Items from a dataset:
(** The rule for [for (i = 0; i < size; i++) _setbit(p, i, f(i))] where [f] reads
    bits at [i] or above. *)
Lemma assign_up h p f g :
  hwf h →
  (∀ h' i, 0 ≤ i < h_size h p → updated h h' p (λ j, j < i) g → negb (f h' i =? 0) = g i) →
  assigned h (set_each h p f (upto 0 (h_size h p))) p g.
Proof.
  intros Hh Hf. apply (updated_assigned _ _ _ (upto 0 (h_size h p))).
  - apply set_each_spec; [done|apply upto_nodup|intros i; rewrite elem_of_upto; lia|].
    intros h' l1 i l2 Heq Hu.
    assert (Hin : 0 ≤ i < h_size h p).
    { rewrite <- elem_of_upto, Heq. set_solver. }
    assert (Hl1 : ∀ j, 0 ≤ j → j ∈ l1 ↔ j < i).
    { intros j Hj. split; [by eapply upto_before|]. intros Hlt.
      assert (Hj' : j ∈ upto 0 (h_size h p)) by (apply elem_of_upto; lia).
      rewrite Heq in Hj'. apply elem_of_app in Hj' as [?|[->|Hj']%elem_of_cons]; [done|lia|].
      apply seqZ_before in Heq as [_ Heq]. specialize (Heq j Hj'). lia. }
    apply Hf; [done|]. destruct Hu as [H1 H2 H3 H4 H5]. split; try done.
    + intros j ? ?. apply H4; [done|]. apply Hl1; [lia|done].
    + intros j ? Hn. apply H5; [done|]. rewrite Hl1 by done. done.
  - intros i. by rewrite elem_of_upto.
Qed.

(** The rule for the downward loop of [bitmask_shiftleft], whose [f] reads bits
    at [i] or below. *)
Lemma assign_down h p f g :
  hwf h → h_size h p ≤ 2 ^ 31 →
  (∀ h' i, 0 ≤ i < h_size h p → updated h h' p (λ j, i < j < h_size h p) g →
     negb (f h' i =? 0) = g i) →
  assigned h (set_each h p f (downfrom (s32 (h_size h p - 1)))) p g.
Proof.
  intros Hh Hsz Hf. pose proof (Hh p) as (Hs & _). fold (h_size h p) in Hs.
  rewrite s32_id by lia.
  apply (updated_assigned _ _ _ (downfrom (h_size h p - 1))).
  - apply set_each_spec; [done|apply downfrom_nodup|intros i; rewrite elem_of_downfrom; lia|].
    intros h' l1 i l2 Heq Hu.
    assert (Hin : 0 ≤ i ≤ h_size h p - 1).
    { rewrite <- elem_of_downfrom, Heq. set_solver. }
    assert (Hl1 : ∀ j, j ∈ l1 ↔ i < j < h_size h p).
    { intros j. split.
      - intros Hj. split; [by eapply downfrom_before|].
        assert (Hj' : j ∈ downfrom (h_size h p - 1)) by (rewrite Heq; set_solver).
        apply elem_of_downfrom in Hj'. lia.
      - intros Hj. assert (Hj' : j ∈ downfrom (h_size h p - 1)) by (apply elem_of_downfrom; lia).
        rewrite Heq in Hj'. apply elem_of_app in Hj' as [?|[->|Hj']%elem_of_cons]; [done|lia|].
        apply (f_equal reverse) in Heq. unfold downfrom in Heq.
        rewrite reverse_involutive, reverse_app, reverse_cons, <- app_assoc in Heq.
        apply seqZ_before in Heq as [Heq _]. specialize (Heq j). rewrite elem_of_reverse in Heq.
        specialize (Heq Hj'). lia. }
    apply Hf; [lia|]. destruct Hu as [H1 H2 H3 H4 H5]. split; try done.
    + intros j ? ?. apply H4; [done|]. by apply Hl1.
    + intros j ? Hn. apply H5; [done|]. by rewrite Hl1.
  - intros i. rewrite elem_of_downfrom. lia.
Qed.

(** *** The operations *)

(** A bit computed from the bits [i] of two masks. *)
Lemma assign_pointwise h p1 p2 p3 (op : Z → Z → Z) (bop : bool → bool → bool) :
  hwf h → (∀ x y, negb (op (Z.b2z x) (Z.b2z y) =? 0) = bop x y) →
  assigned h (set_each h p1 (λ h i, op (h_getbit h p2 i) (h_getbit h p3 i)) (upto 0 (h_size h p1)))
    p1 (λ i, bop (getb (h !!! p2) i) (getb (h !!! p3) i)).
Proof.
  intros Hh Hop. apply assign_up; [done|]. intros h' i Hi Hu. unfold h_getbit.
  rewrite !_getbit_getb, Hop.
  rewrite !(updated_get _ _ _ _ _ _ _ Hu) by lia. done.
Qed.
(* ===== verification/Splitstr.v ===== *)
(** * Splitting strings: pan/splitstr.c and lib/string_to_tokens.c

    [splitstr] collects the tokens of [strtok] in an array it grows by twenty
    cells at a time; [string_to_tokens] stores them in the caller's array.  The
    arrays are memories with checked accesses, so a store past the end is
    undefined. *)

From S2P Require Import Prelude CInt CMem CString.
Local Open Scope Z_scope.

(** A cell of an array of [char *]. *)
Inductive cell : Type :=
| Uninit
| Null
| Tok (t : cstr).

#[global] Instance cell_eq_dec : EqDecision cell.
Proof. solve_decision. Defined.

(** ** splitstr *)

(** What a call of [splitstr] does: it returns an array and a count, it returns
    NULL with the count 0, or it leaves the program with [exit(1)]. *)
Inductive split_result : Type :=
| SplitArray (arr : list cell) (argcount : Z)
| SplitNull
| SplitExit.

(** The allocations: [strdup], the first [malloc], and the [realloc]s in order
    ([true] once the list is used up). *)
Record split_alloc : Type := SplitAlloc { strdup_ok : bool; malloc_ok : bool; realloc_ok : list bool }.
Definition alloc_ok : split_alloc := SplitAlloc true true [].
Definition zoo_clear (env : zoo_env) (z : option zoo) (p : Z) : res (Z * option zoo) :=
  match z with
  | None => Ret (-1, z)
  | Some z =>
      r ← zoo_lock env z;
      let '(ret, z) := (r : Z * zoo) in
      if negb (ret =? 0) then Ret (-1, Some z)
      else
        found ← clear_loop (S (length (content z))) (content z) 0 p;
        match found with
        | Some pos =>
            if negb (seek_ok env) then Ret (-1, Some z)
            else
              r ← zoo_unlock env (Zoo (fwrite_at (content z) pos (str "#")) (locked z));
              let '(ret, z) := (r : Z * zoo) in
              Ret (if negb (ret =? 0) then -1 else 0, Some z)
        | None =>
            r ← zoo_unlock env z;
            let '(ret, z) := (r : Z * zoo) in
            Ret (if negb (ret =? 0) then -1 else 1, Some z)
        end
  end.

(** [strncmp(s, tag, strlen(tag)) == 0] says that [tag] is a prefix of [s]. *)
Fixpoint getpid_loop (fuel : nat) (file : cstr) (pos : nat) (tag : cstr) : res Z :=
  match fuel with
  | O => NoFuel
  | S fuel =>
      match fgets BUFLEN file pos with
      | None => Ret (-1)
      | Some buf =>
          let next := getpid_loop fuel file (pos + length buf) tag in
          if starts_with buf "#" then next
          else
            match strchr (as_string buf) "," with
            | None => next
            | Some s => if is_prefix tag (tail s) then Ret (atoi (as_string buf)) else next
            end
      end
  end.

Definition zoo_getpid (env : zoo_env) (z : option zoo) (tag : cstr) : res (Z * option zoo) :=
  match z with
  | None => Ret (-1, z)
  | Some z =>
      r ← zoo_lock env z;
      let '(ret, z) := (r : Z * zoo) in
      if negb (ret =? 0) then Ret (-1, Some z)
      else
        this_pid ← getpid_loop (S (length (content z))) (content z) 0 tag;
        r ← zoo_unlock env z;
        let '(ret, z) := (r : Z * zoo) in
        Ret (if negb (ret =? 0) then -1 else this_pid, Some z)
  end.

(** ** The file as a list of lines *)

(** A line of a zoo file without its newline. *)
Definition line_ok (l : cstr) : Prop :=
  length l = 79%nat ∧ Forall (λ c, (c =c nl) = false ∧ (c =c NUL) = false) l.
Definition encode (ls : list cstr) : cstr := concat (map (λ l, l ++ [nl]) ls).
Definition is_free (l : cstr) : bool := starts_with l "#".

(** The abstract operations. *)
Fixpoint mark_lines (ls : list cstr) (e : cstr) : list cstr :=
  match ls with
  | [] => [fmt_ljust 79 79 e]
  | l :: ls => if is_free l then fmt_ljust 79 79 e :: ls else l :: mark_lines ls e
  end.
Definition free_line (l : cstr) : cstr := "#"%char :: tail l.
Fixpoint clear_lines (ls : list cstr) (p : Z) : option (list cstr) :=
  match ls with
  | [] => None
  | l :: ls =>
      if negb (is_free l) && (atoi l =? p) then Some (free_line l :: ls)
      else cons l <$> clear_lines ls p
  end.

(** The pids of the lines in use. *)
Definition actives (ls : list cstr) : list Z := map atoi (filter (λ l, is_free l = false) ls).

(** *** Reading and writing lines *)

Lemma store_middle {A} (a b c t : list A) :
  length t = length b → store (a ++ b ++ c) (zlength a) t = a ++ t ++ c.
Proof.
  intros Ht. unfold store. rewrite Nat2Z.id, take_app_le, firstn_all by lia.
  rewrite drop_app_ge by lia. replace (length a + length t - length a)%nat with (length b) by lia.
  by rewrite drop_app_length.
Qed.

Lemma store_end {A} (a t : list A) : store a (zlength a) t = a ++ t.
Proof. unfold store. rewrite Nat2Z.id, firstn_all, drop_ge by lia. by rewrite app_nil_r. Qed.

Lemma encode_app ls1 ls2 : encode (ls1 ++ ls2) = encode ls1 ++ encode ls2.
Proof. unfold encode. by rewrite map_app, concat_app. Qed.

Lemma encode_cons l ls : encode (l :: ls) = (l ++ [nl]) ++ encode ls.
Proof. done. Qed.

Lemma encode_middle pre l ls : encode (pre ++ l :: ls) = encode pre ++ (l ++ [nl]) ++ encode ls.
Proof. by rewrite encode_app, encode_cons. Qed.

Lemma take_line_nl l rest k :
  Forall (λ c, (c =c nl) = false) l → (length l < k)%nat → take_line k (l ++ nl :: rest) = l ++ [nl].
Proof.
  intros Hl. revert k. induction Hl as [|c l Hc Hl IH]; intros k Hk; (destruct k as [|k]; [simpl in *; lia|]); cbn [app take_line].
  - by rewrite eqc_refl.
  - rewrite Hc, IH by (simpl in *; lia). done.
Qed.

Lemma line_ok_nl l : line_ok l → Forall (λ c, (c =c nl) = false) l.
Proof. intros [_ H]. eapply Forall_impl; [exact H|]. by intros c []. Qed.

Lemma line_ok_nul l : line_ok l → Forall (λ c, (c =c NUL) = false) l.
Proof. intros [_ H]. eapply Forall_impl; [exact H|]. by intros c []. Qed.

Lemma line_as_string l : line_ok l → as_string (l ++ [nl]) = l ++ [nl].
Proof.
  intros Hl. apply as_string_id, Forall_app. split; [by apply line_ok_nul|]. by repeat constructor.
Qed.

Lemma fgets_line pre l ls :
  line_ok l → fgets BUFLEN (encode (pre ++ l :: ls)) (length (encode pre)) = Some (l ++ [nl]).
Proof.
  intros Hl. unfold fgets. rewrite encode_middle, drop_app_length, <- app_assoc. cbn [app].
  rewrite take_line_nl; [|by apply line_ok_nl|destruct Hl as [-> _]; simpl; lia].
  by destruct l.
Qed.

Lemma fgets_end ls : fgets BUFLEN (encode ls) (length (encode ls)) = None.
Proof. unfold fgets. rewrite drop_ge by lia. done. Qed.

Lemma line_starts l c : line_ok l → starts_with (l ++ [nl]) c = starts_with l c.
Proof. intros [Hl _]. by destruct l. Qed.

(** After a line the position is the start of the next one. *)
Lemma next_pos pre l : (length (encode pre) + length (l ++ [nl]))%nat = length (encode (pre ++ [l])).
Proof.
  rewrite encode_app, encode_cons. change (encode []) with (@nil ascii). by rewrite app_nil_r, !length_app.
Qed.
(* ===== verification/Pan.v ===== *)
(** * The test driver: pan/ltp-pan.c

    [pan] keeps a number of test programs running, collects their exit statuses,
    records them in the active file and in its logs, passes signals on and tracks
    orphaned process groups.  Each function of ltp-pan.c is a definition on the
    state of the driver; what the system answers ([fork], [wait], [kill], ...)
    and which signals arrive is an input.  The invariants and the refinement are
    proved for every sequence of answers that a system may give. *)

From S2P Require Import Prelude CInt CMem CString Splitstr Zoo PanColl.
Local Open Scope Z_scope.

(** ** Results *)

(** A step of the driver goes on with a value, leaves the program, runs into
    undefined behaviour, or needs more answers than it was given. *)
Inductive io (A : Type) : Type :=
| Go (a : A)
| Exit (code : Z)
| Crash
| More.
Arguments Go {A} _.
Arguments Exit {A} _.
Arguments Crash {A}.
Arguments More {A}.

#[global] Instance io_ret : MRet io := λ A a, Go a.
#[global] Instance io_bind : MBind io := λ A B f m,
  match m with Go a => f a | Exit c => Exit c | Crash => Crash | More => More end.

Definition of_res {A} (m : res A) : io A :=
  match m with Ret a => Go a | Undef => Crash | NoFuel => More end.

(** ** Constants *)

Definition SIGHUP : Z := 1.
Definition SIGINT : Z := 2.
Definition SIGKILL : Z := 9.
Definition SIGUSR1 : Z := 10.
Definition SIGUSR2 : Z := 12.
Definition SIGALRM : Z := 14.
Definition SIGTERM : Z := 15.
Definition ESRCH : Z := 3.
Definition EPERM : Z := 1.
Definition EEXIST : Z := 17.
Definition TCONF : Z := 32.

(** ** The signal ratchet *)

(** The globals [rec_signal] and [send_signal] and the static [lastsent]. *)
Record signals : Type := Signals { rec_signal : Z; send_signal : Z; lastsent : Z }.

Definition wait_handler (sig : Z) (s : signals) : signals :=
  if sig =? 0 then Signals (rec_signal s) (send_signal s) 0
  else
    let s := Signals sig (send_signal s) (lastsent s) in
    if sig =? SIGUSR2 then s
    else
      let send :=
        if lastsent s =? 0 then sig
        else if lastsent s =? SIGUSR1 then SIGINT
        else if lastsent s =? sig then SIGTERM
        else if lastsent s =? SIGTERM then SIGHUP
        else if lastsent s =? SIGHUP then SIGKILL
        else send_signal s in
      Signals (rec_signal s) send send.

(** Signals that arrive, in order. *)
Definition deliver (sigs : list Z) (s : signals) : signals :=
  foldl (λ s sig, wait_handler sig s) s sigs.

(** ** Wait statuses *)

Inductive term_type : Type := Signaled | Exited | Stopped | Unknown.

Definition WTERMSIG (st : Z) : Z := Z.land st 127.
Definition WEXITSTATUS (st : Z) : Z := Z.shiftr (Z.land st 65280) 8.
Definition WIFEXITED (st : Z) : bool := WTERMSIG st =? 0.
Definition WIFSIGNALED (st : Z) : bool := (0 <? WTERMSIG st) && (WTERMSIG st <? 127).
Definition WIFSTOPPED (st : Z) : bool := Z.land st 255 =? 127.
Lemma ck32_mul_bind {A} n m (f : Z → io A) :
  0 ≤ n → 0 ≤ m → of_res (ck32 (n * m)) ≫= f = if n * m <=? INT_MAX then f (n * m) else Crash.
Proof. intros Hn Hm. rewrite ck32_mul by done. by case_if. Qed.

(** An overflow on the way to a product is one of the product. *)
Lemma overflow_mul {A} n k (x y : A) :
  0 ≤ n → 0 < k → (if n <=? INT_MAX then if n * k <=? INT_MAX then x else y else y) = if n * k <=? INT_MAX then x else y.
Proof.
  intros Hn Hk. destruct (n <=? INT_MAX) eqn:E; [done|]. bool_hyps.
  by rewrite (proj2 (Z.leb_gt (n * k) INT_MAX)) by nia.
Qed.

(** [-t] with a unit is a time in seconds, minutes, hours or days, as long as
    the seconds fit an [int]; without a unit it is a time in seconds, although
    the message printed then says that minutes are assumed. *)
Theorem time_option_spec n o (Hn : 0 ≤ n ≤ INT_MAX) :
  time_option (digits 10 n) o = Go (set_time o true n (o_modifier o)) ∧
  ∀ c m, unit_of c = Some m →
    time_option (digits 10 n ++ [c]) o = if n * m <=? INT_MAX then Go (set_time o true (n * m) c) else Crash.
Proof.
  unfold time_option. split.
  - by rewrite <- (app_nil_r (digits 10 n)), sscanf_dc_digits.
  - intros c m Hu. rewrite sscanf_dc_digits; [|done|unfold unit_of in Hu; by repeat case_if_in Hu; destruct c as [[] [] [] [] [] [] [] []]].
    unfold unit_of in Hu. unfold apply_modifier.
    destruct (c =c "s"%char); [injection Hu as <-; by rewrite Z.mul_1_r, (proj2 (Z.leb_le n INT_MAX)) by lia|].
    destruct (c =c "m"%char); [injection Hu as <-; rewrite ck32_mul by lia; by case_if|].
    destruct (c =c "h"%char).
    { injection Hu as <-. replace (n * 3600) with (n * 60 * 60) by lia. by rewrite !ck32_mul_bind, overflow_mul by lia. }
    destruct (c =c "d"%char); [|done]. injection Hu as <-.
    replace (n * 86400) with (n * 60 * 60 * 24) by lia. by rewrite !ck32_mul_bind, !overflow_mul by lia.
Qed.

(** ** Witnesses *)

Definition ex_env : setup_env zoo :=
  SetupEnv None true (str "Mon Jan  1 00:00:00 2018") (SlurpEnv true true 10 (str "ok01 true" ++ [newline])) true true
    true true true true (Some (zoo_file [])) 50 [str "ltp-pan"; str "-n"; str "pan"] true [].
Definition ex_opts : opts :=
  Opts false true None true (Some (str "active")) None None (str "cmds") (Some (str "log")) (Some (str "pan")) None
    true false None (-1) false (-1) "m" 1 false.

(** These are the options [-e -S -a active -f cmds -l log -n pan -p]. *)
Lemma ex_opts_parsed :
  handle_opts [("e", []); ("S", []); ("a", str "active"); ("f", str "cmds"); ("l", str "log"); ("n", str "pan");
               ("p", [])]%char opts0 = Go ex_opts.
Proof. reflexivity. Qed.

Lemma main_setup_starts_witness :
  ∃ cfg p, main_setup ex_env ex_opts = Go (cfg, p, None) ∧ cfg_ok cfg ∧ inv cfg [] p.
Proof.
  destruct (main_setup_starts ex_env ex_opts (str "pan") (Collection 1 [CollEntry (str "ok01") (str "true") false])
    (zoo_file [])) as (cfg & p & H1 & H2 & H3 & _); try reflexivity.
  - unfold INT_MAX. simpl. lia.
  - unfold INT_MAX. simpl. lia.
  - by exists [].
  - discriminate.
  - repeat constructor.
  - exists cfg, p. split; [exact H1|]. split; [exact H2|exact H3].
Defined.

Lemma keep_zero_spins_witness :
  ∃ p', run ex_err (Config 0 false false false false false None true false false false (Collection 1 [inhabitant]) [] 50)
    (replicate 9 (TurnEnv [] false [] (λ _, 0) no_late (ex_wait (-1) 0) []))
    (start_state (F := zoo) (Config 0 false false false false false None true false false false (Collection 1 [inhabitant]) [] 50)
       false 1 ex_zoo) = Go (false, p').
Proof.
  apply keep_zero_spins; [reflexivity|discriminate|]. apply Forall_replicate. repeat split.
Defined.

Lemma time_option_spec_witness :
  time_option (str "90") opts0 = Go (set_time opts0 true 90 "m") ∧
  time_option (str "2h") opts0 = Go (set_time opts0 true 7200 "h").
Proof.
  split.
  - apply (time_option_spec 90 opts0). unfold INT_MAX. lia.
  - assert (H2 : 0 ≤ 2 ≤ INT_MAX) by (unfold INT_MAX; lia).
    exact (proj2 (time_option_spec 2 opts0 H2) "h"%char 3600 eq_refl).
Defined.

PROBLEM> Would you retype exactly the lines above, from the line with "Definition ex_env : setup_env" to the line with "Definition ex_opts : opts", with both end lines kept and nothing more?

RESULT FOR THIS EXERCISE>
Definition ex_env : setup_env zoo :=
  SetupEnv None true (str "Mon Jan  1 00:00:00 2018") (SlurpEnv true true 10 (str "ok01 true" ++ [newline])) true true
    true true true true (Some (zoo_file [])) 50 [str "ltp-pan"; str "-n"; str "pan"] true [].
Definition ex_opts : opts :=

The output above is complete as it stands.